Pour nous en convaincre, notre homme empile les éléments prétendument représentatifs de sa grande qualité artistique : 70mm, absence de CGI, durée dépassant les 3 heures, récit dense, écriture complexe, musique imposante, expérimentations formelles en pagaille (plans abstraits, alternance couleurs et noir & blanc, ruptures sonores), ou encore casting XXL au sein duquel Robert Downey Jr fait office de prise de guerre après tant d’années passées chez Marvel. Beaucoup d’éléments qui sont autant d’artifices utilisés pour donner une illusion de grandeur ou de profondeur au film.
Une impression symbolisée par ce récit rejetant la linéarité classique pour un maillage bien plus conceptuel et vertigineux, un malin puzzle dont les différentes pièces vont finir par s’emboîter sur le long cours.
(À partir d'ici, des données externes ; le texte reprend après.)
(** * mgtoolkit: metagraphs, the triple algebra and conditional metagraphs

    A shallow embedding of [mgtoolkit/library.py] (with the tables of
    [properties.py] and the exception class of [exception.py]) and the
    properties established about it.

    Modelling conventions.
    - A Python [set] of elements is a [gset element]; [list(s)] and
      [for x in s] enumerate it as [elements s], one fixed duplicate-free
      enumeration of the set (Python's order is an artefact of hashing; the
      code only relies on it being stable for one set).
    - [Edge] and [Triple] define no [__eq__], so Python's [==], [in] and
      [list.remove] compare such objects by identity.  Every such object
      carries its identity ([Edge.id], [Triple.id]); a triple built by the
      library takes a fresh identity from an allocation counter.
    - A raised exception is a [Raise] result.  Functions that build triples
      additionally thread the allocation counter (the monad [M]).
    - [numpy.matrix(rows)] raises on a table that numpy reads as an array of
      more than two dimensions, which is the case when all its cells are
      lists of one length ([numpy_matrix]); a table of numbers passes as it
      is.  [.tolist()] gives the rows of the matrix back. *)

From stdpp Require Import gmap strings list.
From Stdlib Require Import ZArith Ascii.

Local Open Scope Z_scope.

(** ** Elements of a generating set: the tests use integers for variables and
    strings for propositions. *)

Inductive element : Type :=
| EInt (n : Z)
| EStr (s : string).

Global Instance element_eq_dec : EqDecision element.
Proof. solve_decision. Defined.

Global Instance element_countable : Countable element.
Proof.
  refine (inj_countable'
            (λ e, match e with EInt n => inl n | EStr s => inr s end)
            (λ x, match x with inl n => EInt n | inr s => EStr s end) _).
  by intros [].
Defined.

(** ** Exceptions and the two monads *)

Inductive exn : Type :=
| MetagraphException (argument message : string)
| KeyError (key : string)
| TypeError (what : string)
| AttributeError (what : string)
| ValueError (what : string)
| IndexError.

Global Instance exn_eq_dec : EqDecision exn.
Proof. solve_decision. Defined.

Inductive result (A : Type) : Type :=
| Ok (a : A)
| Raise (e : exn).
Arguments Ok {A} a.
Arguments Raise {A} e.

Global Instance result_ret : MRet result := λ A a, Ok a.
Global Instance result_bind : MBind result :=
  λ A B f r, match r with Ok a => f a | Raise e => Raise e end.

Global Instance result_eq_dec {A} `{EqDecision A} : EqDecision (result A).
Proof. solve_decision. Defined.

(** [M]: a computation that may raise and that allocates object identities. *)
Definition M (A : Type) : Type := nat → result (A * nat).

Global Instance M_ret : MRet M := λ A a s, Ok (a, s).
Global Instance M_bind : MBind M :=
  λ A B f m s, match m s with Ok (a, s') => f a s' | Raise e => Raise e end.

Definition lift {A} (r : result A) : M A :=
  λ s, match r with Ok a => Ok (a, s) | Raise e => Raise e end.

Definition throw {A} (e : exn) : M A := λ _, Raise e.

(** [id(object())]: the next unused identity. *)
Definition fresh : M nat := λ s, Ok (s, S s).

(** A [for] loop over a list with an accumulator, in either monad. *)
Fixpoint foldlM {A B} (f : A → B → result A) (a : A) (l : list B) : result A :=
  match l with
  | [] => Ok a
  | x :: l' => a' ← f a x; foldlM f a' l'
  end.

Fixpoint foldlMM {A B} (f : A → B → M A) (a : A) (l : list B) : M A :=
  match l with
  | [] => mret a
  | x :: l' => a' ← f a x; foldlMM f a' l'
  end.

Fixpoint mapMM {A B} (f : A → M B) (l : list A) : M (list B) :=
  match l with
  | [] => mret []
  | x :: l' => y ← f x; ys ← mapMM f l'; mret (y :: ys)
  end.

(** [range(n)] *)
Definition range (n : nat) : list nat := seq 0 n.

(** ** properties.py *)

Definition resources : gmap string string :=
  list_to_map
    [ ("value_null", "value cannot be null or empty");
      ("file_empty", "file is empty");
      ("folder_empty", "folder is empty");
      ("format_invalid", "provided format is invalid");
      ("not_in_generating_set", "provided values are not in generating set");
      ("value_not_found", "value not found");
      ("no_overlap", "values do not overlap");
      ("not_identical", "values are not identical");
      ("not_a_subset", "not a subset of parent set");
      ("arguments_invalid", "provided arguments are invalid");
      ("structures_incompatible", "structures are not compatible");
      ("value_out_of_bounds", "value is out of bounds") ]%string.

(** [resources[key]]: a missing key raises [KeyError]. *)
Definition resource (key : string) : result string :=
  match resources !! key with
  | Some m => Ok m
  | None => Raise (KeyError key)
  end.

(** [raise MetagraphException(argument, resources[key])]: the subscript is
    evaluated before the exception object is built. *)
Definition raise_mg {A} (argument key : string) : result A :=
  m ← resource key; Raise (MetagraphException argument m).

(** ** Nested Python lists: an item is an object or again a list. *)

#[warnings="-register-all"]
Inductive nested (A : Type) : Type :=
| Item (a : A)
| Nest (l : list (nested A)).
Arguments Item {A} a.
Arguments Nest {A} l.

(** ** Primitives *)

Module Node.
Record t : Type := mk { element_set : gset element }.

(** [Node.__init__]; the argument is a set, so the [isinstance] test passes. *)
Definition init (element_set : option (gset element)) : result t :=
  match element_set with
  | None => raise_mg "element_set" "value_null"
  | Some s =>
      if bool_decide (size s = 0%nat) then raise_mg "element_set" "value_null"
      else Ok (mk s)
  end.
End Node.

Module Edge.
Record t : Type := mk {
  id : nat;
  invertex : gset element;
  outvertex : gset element;
  attributes : option (list element);
  label : option string
}.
Si l’ambition est louable, la manière avec laquelle on complexifie le récit semble désagréablement artificielle. Ainsi, l’usage de deux registres d’image, pour évoquer en couleurs la course à la bombe et en N&B la trahison politique subie par Oppenheimer, perd en pertinence et s’avère superfétatoire tant le film s’attarde et s’enlise sur des conversations de bureau. On le constate, par exemple, lors du récit de l’échec de Lewis Strauss devant la commission sénatoriale, dont l’intérêt n’est pas sauvé par le N&B et se dilue même sur la longueur, alors qu’il illustre la dérive du pouvoir. En agissant ainsi, le fil du récit travaille surtout à complexifier inutilement une histoire qui pourrait s’exprimer pertinemment dans un cadre plus simple ou linéaire : mais Oppenheimer se doit d’être complexe, même si cela passe par de l’artifice, car Nolan ne peut diriger que des films compliqués, élaborés, intelligents.
Une “intelligence” que Nolan cultive avec zèle, se sentant obligé d’imposer à son spectateur un flux d’informations qui finit par le submerger complètement : on surcharge, on densifie, pour donner l’illusion d’une certaine consistance, même si cela va à l’encontre de la fluidité du récit, même si cela finit par lasser le public. Un public dont la patience est également mise à l’épreuve par un récit qui se disperse entre ses différentes thématiques et qui peine à être pertinent sur les sujets attendus (le doute moral quant à sa création, l’appréhension de vivre avec telles conséquences sur la conscience...).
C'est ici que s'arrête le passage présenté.